Nonlinear Inverse Heat Transfer Problem

Abstract

Abstract In this work, a method for finding nonlinear heat-conducting characteristics of soil is developed. Two-layer complexes of containers were created, the side faces of which are thermally insulated, so the 1D thermal conductivity equation is used. A temperature sensor is placed at the junction of the two media, and a mixed boundary value problem is solved in each area. In order to provide the inverse coefficient problem with initial data, two temperature sensors are used: one sensor was placed at the open border of the container and recorded the soil temperature at this border, and the second sensor was placed at a short distance from the border, which recorded the air temperature. The measurements were carried out in the time interval (0,4t max ).
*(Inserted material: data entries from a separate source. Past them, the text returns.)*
(** Exactly the images whose first bits are a frame within the budget decode,
    and they decode to that frame's payload. *)
Lemma parse_frame_ok_iff magic bits limit p :
  length magic = 4%nat → Forall is_bit bits → limit ≤ len bits →
  (parse_frame (_bits_from_bytes magic) bits limit = OK p
   ↔ Forall is_byte p ∧ len p < 2 ^ 32 ∧ framed_bit_count p ≤ limit ∧
     take (Z.to_nat (framed_bit_count p)) bits = _bits_from_bytes (frame magic p)).
Proof.
  intros Hm Hb Hlim. split; [by apply parse_frame_ok_inv|].
  intros (Hp & Hlen & Hf & Ht). pose proof (len_nonneg p) as Hlp.
  rewrite <- (take_drop (Z.to_nat (framed_bit_count p)) bits), Ht.
  rewrite parse_frame_of_frame by done. unfold framed_bit_count in *.
  destruct (limit <? 64) eqn:E1; [lia|].
  destruct (limit <? 32 + 32 + 8 * len p) eqn:E2; [lia|done].
Qed.

Lemma extract_outcome_store decode path rate fs :
  (extract_outcome decode path rate fs).1 = fs.
Proof.
  unfold extract_outcome. destruct (negb _); [done|].
  by destruct (fs !! path) as [[flat|]|].
Qed.

(** X2 (extraction is read-only).  Whatever the path, the rate and the
    store, none of the three [extract] functions changes the store: the
    store it returns is the one it was given, on success and on every
    failure. *)
Theorem extract_read_only (image_path : string) (rate : Q) (fs : gmap string file) :
  (lsb_replacement.extract image_path rate fs).1 = fs ∧
  (lsb_matching.extract image_path rate fs).1 = fs ∧
  (hamming_code.extract image_path rate fs).1 = fs.
Proof.
  rewrite lsbr_extract_common, lsbm_extract_common, !lsb_extract_outcome,
    hamming_extract_outcome.
  repeat split; apply extract_outcome_store.
Qed.
(** * DEFLATE_QPL codec: hardware job pool, engines and fallback orchestration

    A shallow embedding of [src/Compression/CompressionCodecDeflateQpl.cpp].

    The QPL library (job execution, statuses) and the accelerator are external
    to the file: they appear here as an [Environment] of oracles that every
    theorem quantifies over.  Everything the C++ file itself does (the slot
    pool, the three hardware entry points, the drain loop, the software
    engine and the orchestrating codec) is translated function by function. *)

From Stdlib Require Import ZArith List Lia Bool.
From stdpp Require Import base list.
Import ListNotations.

Local Open Scope Z_scope.

(** ** Machine integers *)

Definition to_UInt32 (z : Z) : Z := z mod 2 ^ 32.
Definition to_Int32 (z : Z) : Z := (z + 2 ^ 31) mod 2 ^ 32 - 2 ^ 31.

(** ** The QPL interface, as far as the codec touches it *)

(** Status space of the job-execution library.  The codec distinguishes only
    success, "still being processed" and everything else. *)
Inductive qpl_status :=
| QPL_STS_OK
| QPL_STS_BEING_PROCESSED
| QPL_STS_ERROR (code : Z).

Definition status_is_ok (s : qpl_status) : bool :=
  match s with QPL_STS_OK => true | _ => false end.

Definition status_in_progress (s : qpl_status) : bool :=
  match s with QPL_STS_BEING_PROCESSED => true | _ => false end.

Inductive qpl_operation := qpl_op_none | qpl_op_decompress | qpl_op_compress.

Inductive qpl_flag :=
| QPL_FLAG_FIRST | QPL_FLAG_LAST | QPL_FLAG_DYNAMIC_HUFFMAN | QPL_FLAG_OMIT_VERIFY.

Inductive qpl_compression_levels := qpl_default_level.

(** The fields of [qpl_job] that the codec reads or writes.  Pointers are
    addresses in [Z]; sizes are [UInt32]. *)
Record qpl_job := {
  op : qpl_operation;
  next_in_ptr : Z;
  next_out_ptr : Z;
  available_in : Z;
  available_out : Z;
  level : option qpl_compression_levels;
  flags : list qpl_flag;
  total_out : Z
}.

Definition blank_job : qpl_job :=
  {| op := qpl_op_none; next_in_ptr := 0; next_out_ptr := 0; available_in := 0;
     available_out := 0; level := None; flags := []; total_out := 0 |}.

Definition set_total_out (n : Z) (j : qpl_job) : qpl_job :=
  {| op := op j; next_in_ptr := next_in_ptr j; next_out_ptr := next_out_ptr j;
     available_in := available_in j; available_out := available_out j;
     level := level j; flags := flags j; total_out := n |}.

(** The configuration block shared by the compress entry points
    (lines 178-184 and 356-362). *)
Definition configure_compress (source source_size dest dest_size : Z) (j : qpl_job) : qpl_job :=
  {| op := qpl_op_compress; next_in_ptr := source; next_out_ptr := dest;
     available_in := source_size; available_out := dest_size;
     level := Some qpl_default_level;
     flags := [QPL_FLAG_FIRST; QPL_FLAG_DYNAMIC_HUFFMAN; QPL_FLAG_LAST; QPL_FLAG_OMIT_VERIFY];
     total_out := total_out j |}.

(** The configuration block shared by the decompress entry points
    (lines 215-220, 259-264 and 379-384); [level] is left as it was. *)
Definition configure_decompress (source source_size dest uncompressed_size : Z) (j : qpl_job) : qpl_job :=
  {| op := qpl_op_decompress; next_in_ptr := source; next_out_ptr := dest;
     available_in := source_size; available_out := uncompressed_size;
     level := level j;
     flags := [QPL_FLAG_FIRST; QPL_FLAG_LAST];
     total_out := total_out j |}.

(** ** Exceptions *)

Inductive ErrorCode := CANNOT_COMPRESS | CANNOT_DECOMPRESS.

Inductive SwFailure := SwInitFailed | SwExecutionFailed.

(** [Exception(code, "... software fallback codec failed ...", status)].
    The only [throw] sites of the file are in the software engine. *)
Record Exception := {
  exn_code : ErrorCode;
  exn_site : SwFailure;
  exn_status : qpl_status
}.

(** ** Memory *)

Definition Mem := Z -> Z.

Fixpoint load (m : Mem) (p : Z) (n : nat) : list Z :=
  match n with
  | O => []
  | S n' => m p :: load m (p + 1) n'
  end.

Fixpoint store (m : Mem) (p : Z) (bs : list Z) : Mem :=
  match bs with
  | [] => m
  | b :: bs' => store (fun a => if a =? p then b else m a) (p + 1) bs'
  end.

(** ** The environment: randomness, the accelerator and the QPL software path *)

Record Environment := {
  (** raw output of the random engine at its [n]-th draw *)
  rng_raw : nat -> Z;
  (** status of [qpl_submit_job] on the pool job at [index], at time [t] *)
  hw_submit_status : nat -> Z -> qpl_status;
  (** what the device reports for the pool job at [index], configured as
      [job], when observed at time [t] (by [qpl_execute_job] or
      [qpl_check_job]): a status and, once the job has left the in-progress
      state, the bytes it has written *)
  hw_reply : nat -> Z -> qpl_job -> qpl_status * list Z;
  (** status of [qpl_init_job(qpl_path_software, _)] *)
  sw_init_status : qpl_status;
  (** the software path of [qpl_execute_job]: a function of the configured
      job and of the input bytes *)
  sw_engine : qpl_job -> list Z -> qpl_status * list Z;
  (** [::getPageSize()] *)
  page_size : positive
}.

(** ** Observable events

    Calls into the external library and operations on the slot flags are
    logged, most recent first, so that statements such as "the software
    engine did not run" or "the slot was released" can be made. *)
Inductive Event :=
| EvTryLock (index : Z) (locked : bool)
| EvUnLock (index : Z)
| EvHwExecute (index : Z) (job : qpl_job) (status : qpl_status)
| EvHwSubmit (index : Z) (job : qpl_job) (status : qpl_status)
| EvHwCheck (index : Z) (status : qpl_status)
| EvPause
| EvSwInit (status : qpl_status)
| EvSwExecute (job : qpl_job) (status : qpl_status)
| EvFini (job : option qpl_job).

(** ** State *)

(** [DeflateQplJobHWPool]: the process-wide pool.  A [qpl_job *] into
    [hw_jobs_buffer] is represented by the index of the job. *)
Record DeflateQplJobHWPool := {
  max_hw_jobs : Z;
  job_pool_ready : bool;
  hw_job_ptr_locks : list bool;
  hw_jobs_buffer : list qpl_job;
  random_engine : nat
}.

(** Modelled from the spec: the enumeration [CodecMode] is declared in
    CompressionCodecDeflateQpl.h, which is not among the sources; the spec
    lists its values as Synchronous, Asynchronous and SoftwareFallback. *)
Inductive CodecMode := Synchronous | Asynchronous | SoftwareFallback.

(** The pool, one codec instance (its software engine's [sw_job], its
    hardware engine's [decomp_async_job_map], its mode), memory, time and
    the log.  [decomp_async_job_map] is a [std::map<UInt32, qpl_job *>]:
    an association list kept sorted by key, which is the iteration order. *)
Record State := {
  st_mem : Mem;
  st_pool : DeflateQplJobHWPool;
  sw_job : option qpl_job;
  decomp_async_job_map : list (Z * Z);
  decompress_mode : CodecMode;
  st_clock : nat;
  st_env : Environment;
  st_trace : list Event
}.

Definition with_mem (m : Mem) (s : State) : State :=
  {| st_mem := m; st_pool := st_pool s; sw_job := sw_job s;
     decomp_async_job_map := decomp_async_job_map s; decompress_mode := decompress_mode s;
     st_clock := st_clock s; st_env := st_env s; st_trace := st_trace s |}.

Definition with_pool (p : DeflateQplJobHWPool) (s : State) : State :=
  {| st_mem := st_mem s; st_pool := p; sw_job := sw_job s;
     decomp_async_job_map := decomp_async_job_map s; decompress_mode := decompress_mode s;
     st_clock := st_clock s; st_env := st_env s; st_trace := st_trace s |}.

Definition with_sw_job (j : option qpl_job) (s : State) : State :=
  {| st_mem := st_mem s; st_pool := st_pool s; sw_job := j;
     decomp_async_job_map := decomp_async_job_map s; decompress_mode := decompress_mode s;
     st_clock := st_clock s; st_env := st_env s; st_trace := st_trace s |}.

Definition with_map (m : list (Z * Z)) (s : State) : State :=
  {| st_mem := st_mem s; st_pool := st_pool s; sw_job := sw_job s;
     decomp_async_job_map := m; decompress_mode := decompress_mode s;
     st_clock := st_clock s; st_env := st_env s; st_trace := st_trace s |}.

Definition with_mode (c : CodecMode) (s : State) : State :=
  {| st_mem := st_mem s; st_pool := st_pool s; sw_job := sw_job s;
     decomp_async_job_map := decomp_async_job_map s; decompress_mode := c;
     st_clock := st_clock s; st_env := st_env s; st_trace := st_trace s |}.

Definition tick (s : State) : State :=
  {| st_mem := st_mem s; st_pool := st_pool s; sw_job := sw_job s;
     decomp_async_job_map := decomp_async_job_map s; decompress_mode := decompress_mode s;
     st_clock := S (st_clock s); st_env := st_env s; st_trace := st_trace s |}.

Definition log (e : Event) (s : State) : State :=
  {| st_mem := st_mem s; st_pool := st_pool s; sw_job := sw_job s;
     decomp_async_job_map := decomp_async_job_map s; decompress_mode := decompress_mode s;
     st_clock := st_clock s; st_env := st_env s; st_trace := e :: st_trace s |}.

Definition with_locks (l : list bool) (p : DeflateQplJobHWPool) : DeflateQplJobHWPool :=
  {| max_hw_jobs := max_hw_jobs p; job_pool_ready := job_pool_ready p;
     hw_job_ptr_locks := l; hw_jobs_buffer := hw_jobs_buffer p;
     random_engine := random_engine p |}.

Definition with_jobs (l : list qpl_job) (p : DeflateQplJobHWPool) : DeflateQplJobHWPool :=
  {| max_hw_jobs := max_hw_jobs p; job_pool_ready := job_pool_ready p;
     hw_job_ptr_locks := hw_job_ptr_locks p; hw_jobs_buffer := l;
     random_engine := random_engine p |}.

Definition with_engine (n : nat) (p : DeflateQplJobHWPool) : DeflateQplJobHWPool :=
  {| max_hw_jobs := max_hw_jobs p; job_pool_ready := job_pool_ready p;
     hw_job_ptr_locks := hw_job_ptr_locks p; hw_jobs_buffer := hw_jobs_buffer p;
     random_engine := n |}.

(** ** A state monad with exceptions and fuel *)

Inductive Outcome (A : Type) :=
| Ret (a : A)
| Throw (e : Exception)
| NoResult.
Arguments Ret {A} a.
Arguments Throw {A} e.
Arguments NoResult {A}.

Definition M (A : Type) := State -> Outcome A * State.

Definition ret {A} (a : A) : M A := fun s => (Ret a, s).
Definition throw {A} (e : Exception) : M A := fun s => (Throw e, s).
Definition no_result {A} : M A := fun s => (NoResult, s).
First, the initial-boundary value problem of thermal conductivity with nonlinear coefficients is investigated by the finite difference method. Two types of difference schemes are constructed: linearized and nonlinear. The linearized difference scheme is implemented numerically by the scalar Thomas method, and the nonlinear difference problem is solved by the Newton method. The solution of the linearized difference problem was taken as the initial approximation of the Newton method. To find the thermophysical parameters, the corresponding functional is minimized using the gradient descent method. In addition, all thermophysical characteristics (8 coefficients) were found for a two-layer container with sand and chernozem.